Tuesday, May 29, 2012

Random Seed Poetry 1: "Trinity"

Inspired in large part by Jonathan Coulton's Thing a Week and Jonathan Mann's Song a Day, I have decided to take on a similar (but far less ambitious) project. Every day, I will randomly generate 5 common nouns and use two of them in a new poem. I will publish them to this blog as I complete them, along with a commentary of some sort (since, unlike many writers, I like explaining my work). Let's see how long I can keep this up!
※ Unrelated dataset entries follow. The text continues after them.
(* ===== verification/ApiTrace.v ===== *)
(** * Programs that talk to an API, and their traces

    A program is an interaction tree whose events are calls and whose results may be errors.
    Its traces are the calls it makes, each with the answer it gets; a program that waits for
    ever has traces that never end. *)
From Stdlib Require Import Program.Equality.
From ITree Require Import Core.ITreeDefinition.
From S2P Require Import Prelude GoLib.

Section traces.
Context {E : Type → Type}.

(** A call and its answer. *)
Record event := mkEvent { ev_type : Type; ev_call : E ev_type; ev_answer : ev_type }.
Arguments mkEvent {ev_type}.

(** The trace of a run up to some point: with the result, or [None] while it goes on. *)
Inductive trace {R} (t : itree E R) : list event → option R → Prop :=
  | trace_now : trace t [] None
  | trace_ret r : observe t = RetF r → trace t [] (Some r)
  | trace_tau t' l r : observe t = TauF t' → trace t' l r → trace t l r
  | trace_vis X (e : E X) k x l r : observe t = VisF e k → trace (k x) l r →
      trace t (mkEvent e x :: l) r.

Lemma observe_bind {R S} (t : itree E R) (k : R → itree E S) :
  observe (ITree.bind t k) = match observe t with
    | RetF r => observe (k r)
    | TauF t => TauF (ITree.bind t k)
    | VisF e h => VisF e (λ x, ITree.bind (h x) k)
    end.
Proof.
  change (observe (ITree.bind t k)) with (observe (match observe t with
    | RetF r => k r
    | TauF t => Tau (ITree.bind t k)
    | VisF e h => Vis e (λ x, ITree.bind (h x) k)
    end)). by destruct (observe t).
Qed.

Lemma trace_bind {R S} (t : itree E R) (k : R → itree E S) l s :
  trace (ITree.bind t k) l s →
  (trace t l None ∧ s = None) ∨
  ∃ l1 r l2, l = l1 ++ l2 ∧ trace t l1 (Some r) ∧ trace (k r) l2 s.
Proof.
  intros Hl. remember (ITree.bind t k) as u eqn:Hu. revert t Hu.
  induction Hl as [u|u s Hs|u u' l s Hs Hl IH|u X e k' x l s Hs Hl IH]; intros t ->.
  - left. split; [apply trace_now|done].
  - rewrite observe_bind in Hs. destruct (observe t) as [r|t'|X e k'] eqn:Ht; [|done..].
    right. exists [], r, []. split_and!; [done|by apply trace_ret|by apply trace_ret].
  - rewrite observe_bind in Hs. destruct (observe t) as [r|t'|X e k'] eqn:Ht; [| |done].
    + right. exists [], r, l. split_and!; [done|by apply trace_ret|by apply (trace_tau _ u')].
    + injection Hs as <-. destruct (IH t' eq_refl) as [[Ht' ->]|(l1 & r & l2 & -> & Ht' & Hk)].
      * left. split; [by apply (trace_tau _ t')|done].
      * right. exists l1, r, l2. split_and!; [done|by apply (trace_tau _ t')|done].
  - rewrite observe_bind in Hs. destruct (observe t) as [r|t'|Y e' k''] eqn:Ht; [|done|].
    + right. exists [], r, (mkEvent e x :: l). split_and!; [done|by apply trace_ret|by apply (trace_vis _ _ e k')].
    + dependent destruction Hs.
      destruct (IH (k'' x) eq_refl) as [[Ht' ->]|(l1 & r & l2 & -> & Ht' & Hk)].
      * left. split; [by apply (trace_vis _ _ e k'')|done].
      * right. exists (mkEvent e x :: l1), r, l2. split_and!; [done|by apply (trace_vis _ _ e k'')|done].
Qed.

Lemma trace_observe {R} (t u : itree E R) l r : observe t = observe u → trace t l r → trace u l r.
Proof.
  intros Ho Ht. destruct Ht as [|r Hr|t' l r Hr Ht|X e k x l r Hr Ht].
  - apply trace_now.
  - apply trace_ret. congruence.
  - apply (trace_tau _ t'); congruence.
  - apply (trace_vis _ _ e k); congruence.
Qed.

Lemma observe_iter {I R} (body : I → itree E (I + R)) i :
  observe (ITree.iter body i) = observe (ITree.bind (body i) (λ lr, match lr with
    | inl i => Tau (ITree.iter body i)
    | inr r => Ret r
    end)).
Proof. reflexivity. Qed.

(** ** Properties of every call *)
Section all.
Context (P : event → Prop).

(** Every call of every run satisfies [P]. *)
Definition all {R} (t : itree E R) : Prop := ∀ l r, trace t l r → Forall P l.

Lemma all_ret {R} (r : R) : all (Ret r).
Proof. intros l s Hl. by inversion Hl. Qed.

Lemma all_tau {R} (t t' : itree E R) : observe t = TauF t' → all t → all t'.
Proof. intros Ho Ht l r Hl. apply (Ht l r). by apply (trace_tau _ t'). Qed.

Lemma all_vis {R} (t : itree E R) X (e : E X) k x :
  observe t = VisF e k → all t → P (mkEvent e x) ∧ all (k x).
Proof.
  intros Ho Ht. split.
  - apply (Forall_inv (P := P) (l := [])). apply (Ht _ None).
    apply (trace_vis _ _ e k); [done|apply trace_now].
  - intros l r Hl. apply (Forall_inv_tail (P := P) (a := mkEvent e x)). apply (Ht _ r).
    by apply (trace_vis _ _ e k).
Qed.

Lemma all_trigger X (e : E X) : (∀ x, P (mkEvent e x)) → all (ITree.trigger e).
Proof.
  intros Hp l r Hl. inversion Hl as [|? Ho|? ? ? Ho|Y e' k x l' r' Ho Hl']; subst; [constructor..| |].
  - done.
  - cbn in Ho. dependent destruction Ho. constructor; [apply Hp|]. by apply (all_ret x l' r).
Qed.

Lemma all_bind {R S} (t : itree E R) (k : R → itree E S) :
  all t → (∀ r, all (k r)) → all (ITree.bind t k).
Proof.
  intros Ht Hk l s [[Hl _]|(l1 & r & l2 & -> & Hl1 & Hl2)]%trace_bind; [by eapply Ht|].
  apply list.Forall_app. split; [by eapply Ht|by eapply Hk].
Qed.

Lemma all_iter {I R} (body : I → itree E (I + R)) i : (∀ i, all (body i)) → all (ITree.iter body i).
Proof.
  intros Hbody l r. pose (k := λ lr : I + R, match lr with
    | inl i => Tau (ITree.iter body i) | inr r => Ret r end).
  assert (Hgen : ∀ u, trace u l r → ∀ t, all t → observe u = observe (ITree.bind t k) → Forall P l).
  { intros u Hl. induction Hl as [u|u r Hr|u u' l r Hr Hl IH|u X e k' x l r Hr Hl IH]; intros t Ht Ho;
      [constructor..| |]; rewrite observe_bind in Ho; rewrite Hr in Ho;
      destruct (observe t) as [[j|s]|t'|Y e' h] eqn:Htt; cbn in Ho; try done.
    - injection Ho as ->. by apply (IH (body j)); [|apply observe_iter].
    - injection Ho as ->. by apply (IH t'); [eapply all_tau|].
    - dependent destruction Ho. destruct (all_vis t _ e' h x Htt Ht) as [Hp Hall].
      constructor; [done|]. by apply (IH (h x)). }
  intros Hl. apply (Hgen _ Hl (body i)); [done|]. apply observe_iter.
Qed.
End all.
End traces.
Arguments mkEvent {E ev_type}.
Arguments event : clear implicits.

Lemma trace_Ret {E : Type → Type} {R} (r : R) (l : list (event E)) s :
  trace (Ret r) l s → l = [] ∧ (s = None ∨ s = Some r).
Proof.
  intros Hl. inversion Hl as [|? Ho|? ? ? Ho|? ? ? ? ? ? Ho]; subst; try done; [by auto|].
  injection Ho as <-. auto.
Qed.

Lemma trace_trigger {E : Type → Type} {X} (e : E X) l r :
  trace (ITree.trigger e) l r → (l = [] ∧ r = None) ∨ ∃ x, l = [mkEvent e x] ∧ (r = None ∨ r = Some x).
Proof.
  intros Hl. inversion Hl as [|? Ho|? ? ? Ho|Y e' k x l' r' Ho Hl']; subst; [by left|done..|].
  right. cbn in Ho. dependent destruction Ho. apply trace_Ret in Hl' as [-> Hr]. by exists x.
Qed.

(** ** Programs that may fail, in the style of the other files *)
Definition prog (E : Type → Type) (X A : Type) : Type := itree E (outcome X A).
#[export] Instance prog_ret {E X} : MRet (prog E X) := λ A a, Ret (Ok a).
#[export] Instance prog_bind {E X} : MBind (prog E X) := λ A B k m,
  ITree.bind m (λ r, match r with Ok a => k a | Err e => Ret (Err e) | Panic => Ret Panic end).
(** A call whose answer may be an error. *)
Definition call {E X A} (e : E (outcome X A)) : prog E X A := ITree.trigger e.
Definition fail {E X A} (e : X) : prog E X A := Ret (Err e).

Lemma all_prog_bind {E X A B} (P : event E → Prop) (m : prog E X A) (k : A → prog E X B) :
  all P m → (∀ a, all P (k a)) → all P (m ≫= k).
Proof.
  intros Hm Hk. apply all_bind; [done|]. intros [a|e|]; [done|apply all_ret..].
Qed.

(** Every result of the program satisfies [Q]. *)
Definition returns {E X A} (Q : A → Prop) (m : prog E X A) : Prop :=
  ∀ l a, trace m l (Some (Ok a)) → Q a.

(** A run of a sequence fails or goes on in the first part, or gets to the second. *)
Lemma trace_prog_bind {E X A B} (m : prog E X A) (k : A → prog E X B) l r :
  trace (m ≫= k) l r →
  (trace m l None ∧ r = None) ∨
  (∃ e, trace m l (Some (Err e)) ∧ (r = None ∨ r = Some (Err e))) ∨
  (trace m l (Some Panic) ∧ (r = None ∨ r = Some Panic)) ∨
  ∃ l1 a l2, l = l1 ++ l2 ∧ trace m l1 (Some (Ok a)) ∧ trace (k a) l2 r.
Proof.
  intros [Hl|(l1 & [a|e|] & l2 & -> & Hl1 & Hl2)]%trace_bind; [by left| | |].
  - right; right; right. by exists l1, a, l2.
  - right; left. exists e. apply trace_Ret in Hl2 as [-> Hs]. by rewrite app_nil_r.
  - right; right; left. apply trace_Ret in Hl2 as [-> Hs]. by rewrite app_nil_r.
Qed.

Lemma returns_ret {E X A} (Q : A → Prop) (a : A) : Q a → returns Q (mret a : prog E X A).
Proof. intros Ha l b [_ [[=]|[= ->]]]%trace_Ret. done. Qed.
Lemma returns_bind {E X A B} (Q : B → Prop) (m : prog E X A) (k : A → prog E X B) :
  (∀ a, returns Q (k a)) → returns Q (m ≫= k).
Proof.
  intros Hk l b [[_ ?]|[(e & _ & [?|?])|[[_ [?|?]]|(l1 & a & l2 & _ & _ & Hl)]]]%trace_prog_bind;
    try done. by eapply Hk.
Qed.

Lemma all_prog_bind_returns {E X A B} (P : event E → Prop) (Q : A → Prop) (m : prog E X A)
    (k : A → prog E X B) :
  all P m → returns Q m → (∀ a, Q a → all P (k a)) → all P (m ≫= k).
Proof.
  intros Hm Hq Hk l r [[Hl _]|[(e & Hl & _)|[[Hl _]|(l1 & a & l2 & -> & Hl1 & Hl2)]]]%trace_prog_bind;
    [by eapply Hm..|].
  apply list.Forall_app. split; [by eapply Hm|]. eapply Hk; [by eapply Hq|done].
Qed.

(** ** Runs that follow a machine *)
Section hoare.
Context {E : Type → Type} {S : Type} (step : S → event E → option S).

(** What a state becomes by the events, when the machine allows each of them. *)
Fixpoint steps (s : S) (l : list (event E)) : option S :=
  match l with [] => Some s | e :: l => s' ← step s e; steps s' l end.

Lemma steps_app s l1 l2 : steps s (l1 ++ l2) = s' ← steps s l1; steps s' l2.
Proof. revert s. induction l1 as [|e l1 IH]; intros s; [done|]. cbn. by destruct (step s e); cbn. Qed.

(** Every run from a state of [P] keeps to the machine, and its result and its state are in [Q]. *)
Definition hoare {R} (P : S → Prop) (t : itree E R) (Q : R → S → Prop) : Prop :=
  ∀ s l r, P s → trace t l r → ∃ s', steps s l = Some s' ∧ ∀ a, r = Some a → Q a s'.

Lemma hoare_weaken {R} (P P' : S → Prop) (t : itree E R) (Q Q' : R → S → Prop) :
  hoare P t Q → (∀ s, P' s → P s) → (∀ a s, Q a s → Q' a s) → hoare P' t Q'.
Proof. intros Ht HP HQ s l r Hs Hl. destruct (Ht s l r) as (s' & ? & ?); [auto..|]. exists s'. auto. Qed.

Lemma hoare_ret {R} (P : S → Prop) (a : R) Q : (∀ s, P s → Q a s) → hoare P (Ret a) Q.
Proof.
  intros HQ s l r Hs Hl. exists s. inversion Hl as [|b Ho|? ? ? Ho|? ? ? ? ? ? Ho]; subst; try done.
  injection Ho as <-. split; [done|]. intros ? [= <-]. auto.
Qed.

Lemma hoare_bind {R R'} (P : S → Prop) (t : itree E R) Q (k : R → itree E R') Q' :
  hoare P t Q → (∀ a, hoare (Q a) (k a) Q') → hoare P (ITree.bind t k) Q'.
Proof.
  intros Ht Hk s l r Hs [[Hl ->]|(l1 & a & l2 & -> & Hl1 & Hl2)]%trace_bind.
  - destruct (Ht s l None) as (s' & ? & _); [done..|]. by exists s'.
  - destruct (Ht s l1 (Some a)) as (s1 & Hs1 & HQ); [done..|].
    destruct (Hk a s1 l2 r) as (s2 & Hs2 & ?); [auto..|]. exists s2. by rewrite steps_app, Hs1.
Qed.

Lemma hoare_trigger {X} (P : S → Prop) (e : E X) (Q : X → S → Prop) :
  (∀ s x, P s → ∃ s', step s (mkEvent e x) = Some s' ∧ Q x s') → hoare P (ITree.trigger e) Q.
Proof.
  intros He s l r Hs [[-> ->]|(x & -> & Hr)]%trace_trigger; [by exists s|].
  destruct (He s x Hs) as (s' & Hs' & HQ). exists s'. cbn. rewrite Hs'. split; [done|].
  intros a ->. by destruct Hr as [?|[= ->]].
Qed.

(** In a sequence of steps that may fail, [Q] holds of the first result that is an error. *)
Lemma hoare_prog_bind {X A B} (P : S → Prop) (m : prog E X A) Q (k : A → prog E X B)
    (Q' : outcome X B → S → Prop) :
  hoare P m Q → (∀ a, hoare (Q (Ok a)) (k a) Q') →
  (∀ e s, Q (Err e) s → Q' (Err e) s) → (∀ s, Q Panic s → Q' Panic s) → hoare P (m ≫= k) Q'.
Proof.
  intros Hm Hk He Hp. apply hoare_bind with Q; [done|]. intros [a|e|]; [done|by apply hoare_ret; auto..].
Qed.
End hoare.

(** ** Running a program with given answers *)
Section run.
Context {E : Type → Type} (answer : ∀ X, E X → list (event E) → X).
Fixpoint run {R} (fuel : nat) (t : itree E R) (l : list (event E)) : list (event E) * option R :=
  match fuel with
  | O => ([], None)
  | S fuel => match observe t with
    | RetF r => ([], Some r)
    | TauF t => run fuel t l
    | VisF e k =>
        let x := answer _ e l in
        let '(l', r) := run fuel (k x) (l ++ [mkEvent e x]) in (mkEvent e x :: l', r)
    end
  end.
Lemma run_trace {R} fuel (t : itree E R) l : trace t (run fuel t l).1 (run fuel t l).2.
Proof.
  revert t l. induction fuel as [|fuel IH]; intros t l; cbn; [apply trace_now|].
  destruct (observe t) as [r|t'|X e k] eqn:Ho; cbn.
  - by apply trace_ret.
  - apply (trace_tau _ t'); [done|apply IH].
  - specialize (IH (k (answer _ e l)) (l ++ [mkEvent e (answer _ e l)])).
    destruct (run fuel _ _) as [l' r]. cbn in *. by apply (trace_vis _ _ e k).
Qed.
End run.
Seed words: socialist, known, contraception, prayer, receiving

"Trinity"

I can't remember my last prayer
  living in this earthly box
there once was power in the air
  sealed away with cosmic locks
in lack of faith, I'm like a stone
  so sure am I, so solid here
I drop the soul and keep the known
  I place my faith in what is near

Commentary: This poem discusses my drift towards agnosticism and eventually atheism, which occurred over the course of my adolescence. I tried something new and possibly gimmicky with this. Try reading the poem three times — once in its entirety, once skipping the indented lines, and once skipping the unindented lines — and think of each as a distinct poem. The idea is to show a sort of internal back-and-forth, with different perspectives emerging from the conflict. The name is suggestive of both the Holy Trinity which I used to worship and the trinitarian nature of the poem itself.